Ree Drummond's Ultimate Cinnamon Toast Never Touches A Toaster

If you find yourself craving a sweet treat to go with your morning coffee but don't have time to bake up a fresh batch of cinnamon rolls, cinnamon toast could be your answer. The meal breaks down the basics of a cinnamon roll – bread, cinnamon, and sugar — while being more practical to whip up quickly on a workday morning.

Ree Drummond, of Food Network's "Pioneer Woman," knows a thing or two about prepping the perfect breakfast. She has an entire section of her website dedicated to breakfast, ranging from a recipe for Sour Cream Coffee Cake to tips to make the perfect poached egg.

Drummond lives with her family on a ranch in Oklahoma and often finds herself making food for a crowd. She and her husband, Ladd Drummond, are parents to five children, per People, who they surely reap the benefits of her stellar cooking. And, when it comes to her recipe for cinnamon toast, that's no different.

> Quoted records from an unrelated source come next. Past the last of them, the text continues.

(** * fire-enrich: the enrichment table's streaming session state machine

    A shallow embedding of the client-side logic of [EnrichmentTable]
    (the React component that consumes the enrichment stream, keeps the
    per-row result store and the shared message log, and builds the
    context of a conversational query), followed by the properties of
    the specification that it satisfies or violates.

    React state cells ([useState]) become fields of the record [State];
    a state update [setX(prev => ...)] becomes a function on [State];
    the wall clock [Date.now()] and [Math.random()] are explicit inputs
    of every handler; [setTimeout] callbacks are kept in a queue of pending
    timers; [advance] is the event loop running those that are due. *)

From Stdlib Require Import ZArith QArith Qminmax Qpower SpecFloat String Ascii List.
From stdpp Require Import gmap strings list fin_maps pretty.
Import ListNotations.

#[local] Set Warnings "-register-all,-clear-no-such-hyp".
Local Open Scope string_scope.
Local Open Scope list_scope.
Local Open Scope Z_scope.

(** ** JavaScript values, as [JSON.parse] produces them *)

(** A JavaScript number as a JSON value carries it: a finite double (by
    its exact rational value; [-0] and [+0] are both [Finite 0]), an
    infinity, or NaN. The numbers the component computes with are
    doubles with their rounding, see _Arithmetic on numbers_. *)
Inductive JsNumber : Type :=
  | Finite (q : Q)
  | PosInfinity
  | NegInfinity
  | NaN.

Inductive JsValue : Type :=
  | JsUndefined
  | JsNull
  | JsBool (b : bool)
  | JsNum (n : JsNumber)
  | JsStr (s : string)
  | JsArr (items : list JsValue)
  | JsObj (props : list (string * JsValue)).

(** [ToBoolean] on numbers: [0], [-0] and [NaN] are falsy. *)
Definition number_truthy (n : JsNumber) : bool :=
  match n with
  | Finite q => negb (Qnum q =? 0)
  | PosInfinity | NegInfinity => true
  | NaN => false
  end.

(** [ToBoolean]: what [if (v)] and [v || w] test. *)
Definition truthy (v : JsValue) : bool :=
  match v with
  | JsUndefined | JsNull => false
  | JsBool b => b
  | JsNum n => number_truthy n
  | JsStr s => negb (String.eqb s "")
  | JsArr _ | JsObj _ => true
  end.

(** Truthiness of a string, [if (s)]. *)
Definition str_truthy (s : string) : bool := negb (String.eqb s "").

(** A string interpolated in a template literal; a missing one prints as
    [undefined]. *)
Definition template_str (o : option string) : string :=
  match o with
  | Some s => s
  | None => "undefined"
  end.

(** The line feed, written [\n] in the source. *)
Definition LF : string := String (ascii_of_nat 10) "".

(** [xs.join(sep)] on an array of strings. *)
Fixpoint join (sep : string) (xs : list string) : string :=
  match xs with
  | [] => ""
  | [x] => x
  | x :: rest => x +:+ sep +:+ join sep rest
  end.

(** [xs.slice(-n)]: the last [n] elements, the whole array when it is
    shorter. *)
Definition slice_last {A} (n : nat) (xs : list A) : list A :=
  drop (length xs - n)%nat xs.

(** ** Arithmetic on numbers

    Where the component computes with numbers, a number is an IEEE 754
    double: [spec_float] of the Standard Library at 53 bits of precision
    and [emax = 1024], whose operations round to the nearest double, ties
    to even. Clock readings ([Date.now()]) and their differences are
    integers a double holds exactly; they are kept as integers and
    converted where they meet a computed double. *)

(** An integer as a number: the nearest double, the integer itself when
    its magnitude is below [2 ^ 53]. *)
Definition Number_ofZ (z : Z) : spec_float := binary_normalize 53 1024 z 0 false.

(** [x * y] *)
Definition Number_mul : spec_float → spec_float → spec_float := SFmul 53 1024.

(** [x / y] *)
Definition Number_div : spec_float → spec_float → spec_float := SFdiv 53 1024.

(** [x > y] *)
Definition Number_gt (x y : spec_float) : bool := SFltb y x.

(** [Math.min(x, y)]: [NaN] when either is, and [-0] below [+0]. *)
Definition Math_min (x y : spec_float) : spec_float :=
  match SFcompare x y with
  | None => S754_nan
  | Some Lt => x
  | Some Gt => y
  | Some Eq => match x with S754_zero true => x | _ => y end
  end.

(** ** Objects used as records

    A plain object is represented by the list [Object.entries] returns
    for it: its own properties in property order, every key once. *)

Definition obj_get {A} (o : list (string * A)) (k : string) : option A :=
  snd <$> List.find (fun kv => String.eqb (fst kv) k) o.

(** [o[k] = v] on a plain object created by [{}]: an existing property is
    overwritten in place, a new one is added last; the key [__proto__]
    reaches the prototype setter and creates no own property. *)
Fixpoint obj_put {A} (o : list (string * A)) (k : string) (v : A)
  : list (string * A) :=
  match o with
  | [] => [(k, v)]
  | (k', v') :: rest =>
      if String.eqb k' k then (k, v) :: rest else (k', v') :: obj_put rest k v
  end.

Definition obj_set {A} (o : list (string * A)) (k : string) (v : A)
  : list (string * A) :=
  if String.eqb k "__proto__" then o else obj_put o k v.

(** The names [Object.prototype] defines. A plain object that has no own
    property of one of these names inherits the member: a function, or for
    [__proto__] the prototype itself. *)
Definition objectPrototypeKeys : list string :=
  ["constructor"; "__defineGetter__"; "__defineSetter__"; "hasOwnProperty";
   "__lookupGetter__"; "__lookupSetter__"; "isPrototypeOf";
   "propertyIsEnumerable"; "toString"; "valueOf"; "__proto__";
   "toLocaleString"].

(** What the property read [o[k]] finds on a plain object: an own
    property, else a member of [Object.prototype], else [undefined]. *)
Inductive PropertyRead (A : Type) : Type :=
  | OwnProperty (a : A)
  | InheritedMember
  | NoProperty.
Arguments OwnProperty {A} a.
Arguments InheritedMember {A}.
Arguments NoProperty {A}.

Definition obj_read {A} (o : list (string * A)) (k : string) : PropertyRead A :=
  match obj_get o k with
  | Some a => OwnProperty a
  | None =>
      if bool_decide (k ∈ objectPrototypeKeys) then InheritedMember
      else NoProperty
  end.

(** ** The data model ([@/lib/types] and [./chat-panel]) *)

(** Modelled from the spec: the type declarations [CSVRow],
    [EnrichmentField], [FieldEnrichment] and [RowEnrichmentResult] of
    [@/lib/types], and [ChatMessage] of [./chat-panel], which the component
    imports; their fields are those the component reads and writes and
    section 3 of the specification lists. *)
Definition CSVRow : Type := list (string * string).

Record EnrichmentField : Type := mkField {
  f_name : string;
  f_displayName : string;
  f_type : string
}.

Record SourceContext : Type := mkSourceContext {
  sc_url : string;
  sc_snippet : string
}.

Record Evidence : Type := mkEvidence {
  ev_source_url : string;
  ev_exact_text : option string;
  ev_value : JsValue
}.

Record Corroboration : Type := mkCorroboration {
  sources_agree : bool;
  evidence : list Evidence
}.

Record FieldEnrichment : Type := mkEnrichment {
  fe_value : JsValue;
  fe_confidence : option JsNumber;
  fe_source : option string;
  fe_sourceContext : option (list SourceContext);
  fe_corroboration : option Corroboration
}.

Inductive RowStatus : Type :=
  | RowPending
  | RowProcessing
  | RowCompleted
  | RowSkipped
  | RowError.

Record RowEnrichmentResult : Type := mkResult {
  r_rowIndex : Z;
  r_originalData : option CSVRow;
  r_enrichments : list (string * FieldEnrichment);
  r_status : RowStatus;
  r_error : option string
}.

(** A message of the shared log. Its [type] stays a string: progress
    messages carry whatever [messageType] the producer sent. *)
Record ChatMessage : Type := mkMessage {
  m_id : string;
  m_message : string;
  m_type : string;
  m_timestamp : Z;
  m_rowIndex : option Z;
  m_sourceUrl : option string
}.

(** The controller's [status]. *)
Inductive Status : Type :=
  | Idle
  | Processing
  | Completed
  | Cancelled.

(** ** Decoded frames of the two streams *)

(** The object [JSON.parse] yields for a [data: ] frame of the enrichment
    stream, by its [type] discriminator. [EvOther] is any other object: the
    [switch] has no case for it. *)
Inductive StreamEvent : Type :=
  | EvSession (sessionId : string)
  | EvPending (rowIndex : Z)
  | EvProcessing (rowIndex : Z)
  | EvResult (result : RowEnrichmentResult)
  | EvComplete
  | EvCancelled
  | EvError (error : string)
  | EvAgentProgress (message messageType : string)
      (rowIndex : option Z) (sourceUrl : option string)
  | EvOther.

(** Frames of the query stream. *)
Inductive ChatEvent : Type :=
  | ChStatus (message : string) (sourceUrl : option string)
  | ChResponse (message : string)
  | ChError (message : string)
  | ChOther.
Lemma extract_message_content_witness :
  let choice := PObject "Choice"
                  [("message", PDict [("content", PStr "{}")]);
                   ("text", PStr "ignored")] in
  let attrs := [("choices", PList [choice]); ("text", PStr "ignored too")] in
  (Ws.get attrs "choices" = Some (PList [choice])
   /\ GroqClient.first_item (PList [choice]) = Some choice
   /\ GroqClient.getattr choice "message" = Some (PDict [("content", PStr "{}")])
   /\ GroqVocabulary.message_content (PDict [("content", PStr "{}")])
      = Some (PStr "{}")
   /\ GroqClient.truthy (PStr "{}") = true)
  /\ GroqClient._extract_content_from_resp (PObject "ChatCompletion" attrs)
     = PStr "{}".
Proof.
  intros choice attrs. split.
  - repeat split.
  - exact (extract_message_content "ChatCompletion" attrs (PList [choice]) choice
             (PDict [("content", PStr "{}")]) (PStr "{}")
             eq_refl eq_refl eq_refl eq_refl eq_refl).
Defined.

Lemma diagnose_turn_witness :
  let s := WsLoop.mkWsSys (GroqClient.mkGSys DemoHosts.answering []) [] in
  let data := [("type", PStr "diagnose"); ("code", PStr "print(1)")] in
  let request :=
    mkChatRequest GroqClient.default_model
      [("system", GroqClient.SYSTEM_JSON_INSTRUCTION);
       ("user", WsLoop.prompt data (PStr "print(1)"))]
      GroqClient.default_max_tokens in
  let out := WsLoop.handle_text DemoHosts.diagnose_text s in
  let diagnosis :=
    PDict [("type", PStr "diagnosis");
           ("diagnosis",
            PDict [("summary", PStr "off by one"); ("root_cause", PStr "");
                   ("fix", PStr ""); ("patch", PStr "");
                   ("confidence", PInt 3)])] in
  (json_loads DemoHosts.diagnose_text = Some (PDict data)
   /\ WsLoop.type_is data "diagnose" = true)
  /\ ([request] = GroqClient.requested (WsLoop.ai s)
      \/ [request] = (GroqClient.requested (WsLoop.ai s) ++ [request])%list)
  /\ GroqClient.requested (WsLoop.ai (snd out)) = [request]
  /\ fst out = Continue
  /\ WsLoop.sent (snd out) = [diagnosis].
Proof.
  intros s data request out diagnosis. split.
  - repeat split.
  - exact (diagnose_turn DemoHosts.diagnose_text data s eq_refl eq_refl).
Defined.

Lemma diagnose_outcomes_witness :
  let req := mkDiagnoseRequest (Some "a.py") (Some "python") (Some "print(1)")
               None None None in
  let request :=
    mkChatRequest GroqClient.default_model
      [("system", GroqClient.SYSTEM_JSON_INSTRUCTION);
       ("user", Diagnose.prompt req)]
      GroqClient.default_max_tokens in
  let answers := GroqClient.mkGSys DemoHosts.answering [] in
  let silent := GroqClient.mkGSys (DemoHosts.mkAiWorld (Some "gsk_demo") []) [] in
  (GroqClient.create_client answers = inr "gsk_demo"
   /\ GroqClient.create_client silent = inr "gsk_demo")
  /\ Diagnose.diagnose req answers =
       (Responded (PDict [("diagnosis", PDict DemoHosts.answer_dict)]),
        GroqClient.mkGSys (DemoHosts.mkAiWorld (Some "gsk_demo") []) [request])
  /\ Diagnose.diagnose req silent =
       (HTTPException 500 "Groq API error: Connection error.",
        GroqClient.mkGSys (DemoHosts.mkAiWorld (Some "gsk_demo") []) [request]).
Proof.
  intros req request answers silent. split; [| split].
  - split; reflexivity.
  - exact (proj1 (diagnose_outcomes req answers) "gsk_demo" eq_refl).
  - exact (proj1 (diagnose_outcomes req silent) "gsk_demo" eq_refl).
Defined.

End OnDemoHosts.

Ree Drummond makes a whole tray of toast at a time

The easiest and fastest method to make cinnamon toast is, of course, to toss a few slices of bread in the toaster, spread some butter on, and then sprinkle with cinnamon and sugar. But, if you want to elevate your breakfast a little more, Drummond has her own way of making the toast — and it actually doesn't involve using a toaster at all.

On Drummond's website, she shares her recipe. She says she prefers to use whole wheat bread, and when making a batch, she uses 16 slices at a time. She then makes up a mixture consisting of softened, salted butter, sugar, cinnamon, and vanilla extract. (She notes that nutmeg is optional, if you want a little extra spiced flavor).

Once the mixture is ready, Drummond spreads it over each slice of bread, ensuring it goes all the way to the edges of each slice. She carefully arranges the bread on a cookie sheet before placing it into the oven at 350 degrees Fahrenheit and baking it for 10 minutes. She says she likes to use the broiler after baking and only allows the toast to remain in the oven until golden brown and bubbly.

Thicker bread can also be used

Drummond is particularly opinionated when it comes to cinnamon toast, according to her website. She even states that the addition of butter and cinnamon post-toasting is "terrible" and "awful." She notes that the bread starts cooling down as soon as it is removed from the toaster. So, by the time the butter is added, it hardly has any time to melt into the bread. She even demonstrates four different methods of making the toast in her post — deeming her own, of course, the winner.

Drummond's method ensures an even melt of the butter, as well as some caramelization of the sugar. The ideal results should have crispy, crunchy sugar on top, with a slightly soft, buttery bottom. Drummond also notes that a thicker bread can be equally as delicious as her go-to whole wheat, but you will need to add a little extra of the mixture so the butter can soak through the bread.